Write Off Student Loan Payments
If you're like 65 percent of graduating seniors, you have student loans to pay off. While you can defer them and get payment assistance, eventually you will have to pay them. When you do, you may be able to deduct the interest paid up to $2,500, potentially knocking you down to one of the lower tax brackets and saving you even more money.
You can apply this tax deduction as long as your AGI is less than $70,000 as a single-filer or $140,000 as married filing jointly. If your AGI exceeds these limits, the IRS reduces the amount you can deduct.
Give to Charity
Whether you donate money or goods, you can make charitable deductions to pay less taxes. No matter what you donate, make sure you get a receipt and that it's to a recognized charity or nonprofit organization.

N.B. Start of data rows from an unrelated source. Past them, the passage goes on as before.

(** * Shallow embedding of the casenotes-chatbot retrieval core

    - [Chunking]: [app/services/chunking.py], [chunk_text].
    - [VectorSearch]: [app/services/vector_search.py], [find_similar_chunks].
    - [Llm]: [app/services/llm.py], history truncation of [generate_answer].
    - [Embedding]: [app/services/embedding.py], [_call_hf_api],
      [embed_query] and [embed_documents], with the fields of [Settings]
      ([app/core/config.py]).
    - [Prompt], [Transcript]: the user turn of [generate_answer]
      ([app/services/llm.py]) and the chat history of [chat]
      ([app/api/routes/chat.py], [app/models/tables.py]).
    - [Preview]: the text previews of [chat] and [app/api/routes/debug.py].
    - [EmbedNotes]: [scripts/embed_notes.py], [main].
    - [DbUrl]: [app/core/database.py], [_prepare_asyncpg_url].
    - [CaseList]: [app/api/routes/cases.py], [list_cases].
    - [DebugView]: [app/api/routes/debug.py], [list_chunks_for_case].

    Python [str] values are modelled as [string] (ASCII), Python [int] as [Z],
    list indices as [nat]. *)

From Stdlib Require Import String Ascii List ZArith QArith Lia Bool.
From Stdlib Require Import Sorting.Sorted Sorting.Permutation.
Import ListNotations.
Open Scope Z_scope.

(* ================================================================== *)
(** ** Python string helpers *)

Module Py.

(** [len(s)] *)
Definition len (s : string) : Z := Z.of_nat (String.length s).

(** [str.isspace] on one ASCII character:
    \t \n \x0b \x0c \r \x1c \x1d \x1e \x1f and the space. *)
Definition is_space (c : ascii) : bool :=
  let n := nat_of_ascii c in
  ((9 <=? n) && (n <=? 13))%nat || ((28 <=? n) && (n <=? 32))%nat.

Fixpoint lstrip_list (cs : list ascii) : list ascii :=
  match cs with
  | [] => []
  | c :: cs' => if is_space c then lstrip_list cs' else cs
  end.

(** [s.strip()] *)
Definition strip (s : string) : string :=
  string_of_list_ascii
    (rev (lstrip_list (rev (lstrip_list (list_ascii_of_string s))))).

(** [" ".join(xs)] *)
Definition join (xs : list string) : string := String.concat " "%string xs.

(** Length of [" ".join(xs)]. *)
Definition jl (xs : list string) : Z := len (join xs).

(** [xs[a:b]] for [0 <= a <= b]. *)
Definition slice {A} (a b : nat) (xs : list A) : list A :=
  firstn (b - a) (skipn a xs).

End Py.

Import Py.

(* ================================================================== *)
(** ** chunking.py *)

Module Chunking.

(** One chunk built by the outer loop of [chunk_text]: the value of
    [chunk_start_idx], the value of [j] after step 1, and [chunk_sents].
    The code appends [" ".join(chunk_sents)] to [chunks]. *)
Record built := mk_built {
  b_start : nat;
  b_end : nat;
  b_sents : list string
}.

Section ChunkText.

(** [nltk.tokenize.sent_tokenize], an external collaborator. *)
Variable sent_tokenize : string -> list string.

Variables max_chars min_overlap_chars max_overlap_chars : Z.

(** Step 1, the forward fill loop [while j < len(sentences)].
    [rest] is [sentences[j:]]; the result is [(chunk_sents, j)] at the
    loop exit. *)
Fixpoint fill (rest : list string) (chunk_sents : list string)
    (char_count : Z) (j : nat) : list string * nat :=
  match rest with
  | [] => (chunk_sents, j)
  | s :: rest' =>
      let separator := match chunk_sents with [] => 0 | _ => 1 end in
      if (char_count + separator + len s >? max_chars)
         && negb (match chunk_sents with [] => true | _ => false end)
      then (chunk_sents, j)
      else fill rest' (chunk_sents ++ [s])%list (char_count + separator + len s)
             (S j)
  end.

(** Step 2, the backward overlap walk [while overlap_start > chunk_start_idx].
    [fuel] bounds the number of iterations (each one decrements
    [overlap_start]); the result is [(overlap_start, overlap_char_count)]
    at the loop exit. *)
Fixpoint overlap_walk (sentences : list string) (chunk_start_idx j : nat)
    (fuel : nat) (overlap_start : nat) (overlap_char_count : Z) : nat * Z :=
  match fuel with
  | O => (overlap_start, overlap_char_count)
  | S fuel' =>
      if (chunk_start_idx <? overlap_start)%nat then
        let candidate_idx := pred overlap_start in
        let candidate_text := nth candidate_idx sentences ""%string in
        let space := if (overlap_start <? j)%nat then 1 else 0 in
        let addition := len candidate_text + space in
        if overlap_char_count + addition >? max_overlap_chars then
          (overlap_start, overlap_char_count)
        else if overlap_char_count + addition >=? min_overlap_chars then
          (candidate_idx, overlap_char_count + addition)
        else overlap_walk sentences chunk_start_idx j fuel' candidate_idx
               (overlap_char_count + addition)
      else (overlap_start, overlap_char_count)
  end.

(** One pass of the outer loop body, steps 1 and the edge case. *)
Definition build_chunk (sentences : list string) (chunk_start_idx : nat)
    : built :=
  let '(chunk_sents, j) := fill (skipn chunk_start_idx sentences) [] 0
                             chunk_start_idx in
  match chunk_sents with
  | [] => mk_built chunk_start_idx (S chunk_start_idx)
            [nth chunk_start_idx sentences ""%string]
  | _ => mk_built chunk_start_idx j chunk_sents
  end.

(** Step 2 and the safety rule: the next [chunk_start_idx]. *)
Definition next_start (sentences : list string) (chunk_start_idx j : nat)
    : nat :=
  let overlap_start := fst (overlap_walk sentences chunk_start_idx j j j 0) in
  if (overlap_start <=? chunk_start_idx)%nat then S chunk_start_idx
  else overlap_start.

(** The outer loop [while chunk_start_idx < len(sentences)]; [fuel] bounds
    the number of iterations ([chunk_start_idx] strictly grows). *)
Fixpoint chunk_loop (sentences : list string) (fuel : nat)
    (chunk_start_idx : nat) : list built :=
  match fuel with
  | O => []
  | S fuel' =>
      if (chunk_start_idx <? length sentences)%nat then
        let c := build_chunk sentences chunk_start_idx in
        if (length sentences <=? b_end c)%nat then [c]
        else c :: chunk_loop sentences fuel'
                    (next_start sentences chunk_start_idx (b_end c))
      else []
  end.

Definition chunks_of (sentences : list string) : list built :=
  chunk_loop sentences (length sentences) 0.

(** [chunk_text(text, max_chars, min_overlap_chars, max_overlap_chars)] *)
Definition chunk_text (text : string) : list string :=
  let sentences := sent_tokenize text in
  match sentences with
  | [] => if String.eqb (strip text) ""%string then [] else [strip text]
  | _ =>
      if len text <=? max_chars then [text]
      else map (fun c => join (b_sents c)) (chunks_of sentences)
  end.

End ChunkText.

(** [P] holds of every pair of consecutive chunks. *)
Fixpoint adjacent (P : built -> built -> Prop) (cs : list built) : Prop :=
  match cs with
  | [] => True
  | c :: cs' =>
      match cs' with
      | [] => True
      | c' :: _ => P c c' /\ adjacent P cs'
      end
  end.

(** The sentences of each chunk past the overlap inherited from the
    previous one; [prev_end] is the [j] of the previous chunk. *)
Fixpoint new_parts (prev_end : nat) (cs : list built) : list (list string) :=
  match cs with
  | [] => []
  | c :: cs' =>
      skipn (prev_end - b_start c) (b_sents c) :: new_parts (b_end c) cs'
  end.

(** The invariant of step 1: within [max_chars], or at most one sentence. *)
Definition fits (max_chars : Z) (cs : list string) : Prop :=
  jl cs <= max_chars \/ (length cs <= 1)%nat.

End Chunking.


(* ================================================================== *)
(** ** A concrete sentence segmenter

    [sent_tokenize] is NLTK's Punkt tokenizer.  For plain text made of
    sentences ending in [.], [!] or [?] followed by white space it splits
    after the terminator and drops the white space between sentences; the
    definition below does exactly that and serves to run the model on
    concrete notes. *)

Module Segmenter.

Definition is_terminal (c : ascii) : bool :=
  (c =? "."%char)%char || (c =? "!"%char)%char || (c =? "?"%char)%char.

(** [cur] is the sentence being read, reversed. *)
Fixpoint seg_go (cs : list ascii) (cur : list ascii) : list (list ascii) :=
  match cs with
  | [] => match cur with [] => [] | _ => [rev (lstrip_list cur)] end
  | c :: cs' =>
      if is_space c then
        match cur with
        | [] => seg_go cs' []
        | d :: _ =>
            if is_terminal d then rev cur :: seg_go cs' []
            else seg_go cs' (c :: cur)
        end
      else seg_go cs' (c :: cur)
  end.

Definition split_sentences (text : string) : list string :=
  map string_of_list_ascii (seg_go (list_ascii_of_string text) []).

End Segmenter.

(* ================================================================== *)
(** ** vector_search.py *)

Module VectorSearch.

(** A row of [note_chunks] ([models/tables.py], [NoteChunk]).  UUIDs are
    kept as their text form; [created_at] is a [TIMESTAMPTZ] in
    microseconds since the epoch of the session time zone; the embedding is
    [NULL] until [embed_notes.py] fills it in. *)
Record note_chunk := mk_note_chunk {
  id : string;
  note_id : string;
  case_id : string;
  chunk_index : Z;
  chunk_text : string;
  embedding : option (list Q);
  created_at : Z;
  caseworker_name : option string;
  note_type : option string
}.

(** One dict of the returned list. *)
Record retrieved := mk_retrieved {
  r_chunk_id : string;
  r_note_id : string;
  r_chunk_index : Z;
  r_chunk_text : string;
  r_created_at : Z;
  r_note_type : option string;
  r_caseworker_name : option string;
  r_similarity : Q
}.

Definition usec_per_day : Z := 86400 * 1000000.

(** A [DATE] compared with a [TIMESTAMPTZ] is its midnight. *)
Definition date_midnight (d : Z) : Z := d * usec_per_day.

(** [datetime.combine(end_date, time(23, 59, 59))] *)
Definition end_of_day (d : Z) : Z := d * usec_per_day + 86399 * 1000000.

(** How Postgres reads [note_chunks] for the query: a sequential scan
    reads every row; an [ivfflat] index scan (the index of
    [scripts/seed_data.py], [lists = 100]) reads only the rows filed under
    the probed lists, and the [WHERE] clause is applied to those rows. *)
Inductive scan :=
  | SeqScan
  | IvfflatScan (probed : note_chunk -> bool).

Definition scanned (sc : scan) (table : list note_chunk) : list note_chunk :=
  match sc with
  | SeqScan => table
  | IvfflatScan probed => filter probed table
  end.

(** Stable insertion by a key, ascending ([ORDER BY]). *)
Fixpoint insert_by {A} (key : A -> Q) (x : A) (l : list A) : list A :=
  match l with
  | [] => [x]
  | y :: l' => if Qle_bool (key x) (key y) then x :: l
               else y :: insert_by key x l'
  end.

Definition sort_by {A} (key : A -> Q) (l : list A) : list A :=
  fold_right (insert_by key) [] l.

(** The order [ORDER BY] produces. *)
Definition key_le {A} (key : A -> Q) (x y : A) : Prop := (key x <= key y)%Q.

Section Query.

(** pgvector's cosine distance [<=>], an operator of the external index. *)
Variable cosine_distance : list Q -> list Q -> Q.

(** The [WHERE] clause. *)
Definition row_matches (case_id' : string) (start_date end_date : Z)
    (r : note_chunk) : bool :=
  String.eqb (case_id r) case_id'
  && (date_midnight start_date <=? created_at r)
  && (created_at r <=? end_of_day end_date)
  && match embedding r with Some _ => true | None => false end.

(** [embedding <=> query]; only evaluated on rows with an embedding. *)
Definition distance (query_vector : list Q) (r : note_chunk) : Q :=
  match embedding r with
  | Some v => cosine_distance v query_vector
  | None => 0
  end.

Definition to_retrieved (query_vector : list Q) (r : note_chunk) : retrieved :=
  mk_retrieved (id r) (note_id r) (chunk_index r) (chunk_text r)
    (created_at r) (note_type r) (caseworker_name r)
    (1 - distance query_vector r).

(** [find_similar_chunks(db, case_id, start_date, end_date, query_vector)]
    with [top_k] = [settings.TOP_K]. *)
Definition find_similar_chunks (sc : scan) (table : list note_chunk)
    (top_k : nat) (case_id' : string) (start_date end_date : Z)
    (query_vector : list Q) : list retrieved :=
  let rows :=
    firstn top_k
      (sort_by (distance query_vector)
         (filter (row_matches case_id' start_date end_date)
            (scanned sc table))) in
  map (to_retrieved query_vector) rows.

End Query.

(** [settings.TOP_K] *)
Definition TOP_K : nat := 6.

End VectorSearch.

(* ================================================================== *)
(** ** llm.py *)

Module Llm.

(** A prior message, [{"role": ..., "content": ...}]. *)
Record message := mk_message { role : string; content : string }.

(** A Gemini [Content] item, [{"role": ..., "parts": [...]}]. *)
Record content_item := mk_content { c_role : string; c_parts : list string }.

Definition MAX_HISTORY_TURNS : Z := 10.

(** Python [xs[start:]] for an [int] start (a negative start counts from
    the end and is clamped at 0). *)
Definition py_slice_from {A} (xs : list A) (start : Z) : list A :=
  let n := Z.of_nat (length xs) in
  let s := if start <? 0 then Z.max 0 (n + start) else Z.min start n in
  skipn (Z.to_nat s) xs.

Use Tax Loss Harvesting to Get Your Tax Liability to Zero
Capital gains can cost a lot in taxes, greatly reducing your earnings. Instead, use tax loss harvesting strategies, which involves selling other assets at a loss to offset your gains. Be sure to choose investments you no longer want or don't think is helping your portfolio. Don't just sell for the sole purpose of offsetting taxes without thinking about the bigger picture. You might regret the decision in the future if it was an investment you may not have been ready to part with.
Write Off Real Estate Investor Expenses
Real estate investing includes many applicable tax deductions, including mortgage interest, property taxes, property depreciation, and any other incurred business expenses. Take advantage of these real estate investor expenses to decrease your tax burden.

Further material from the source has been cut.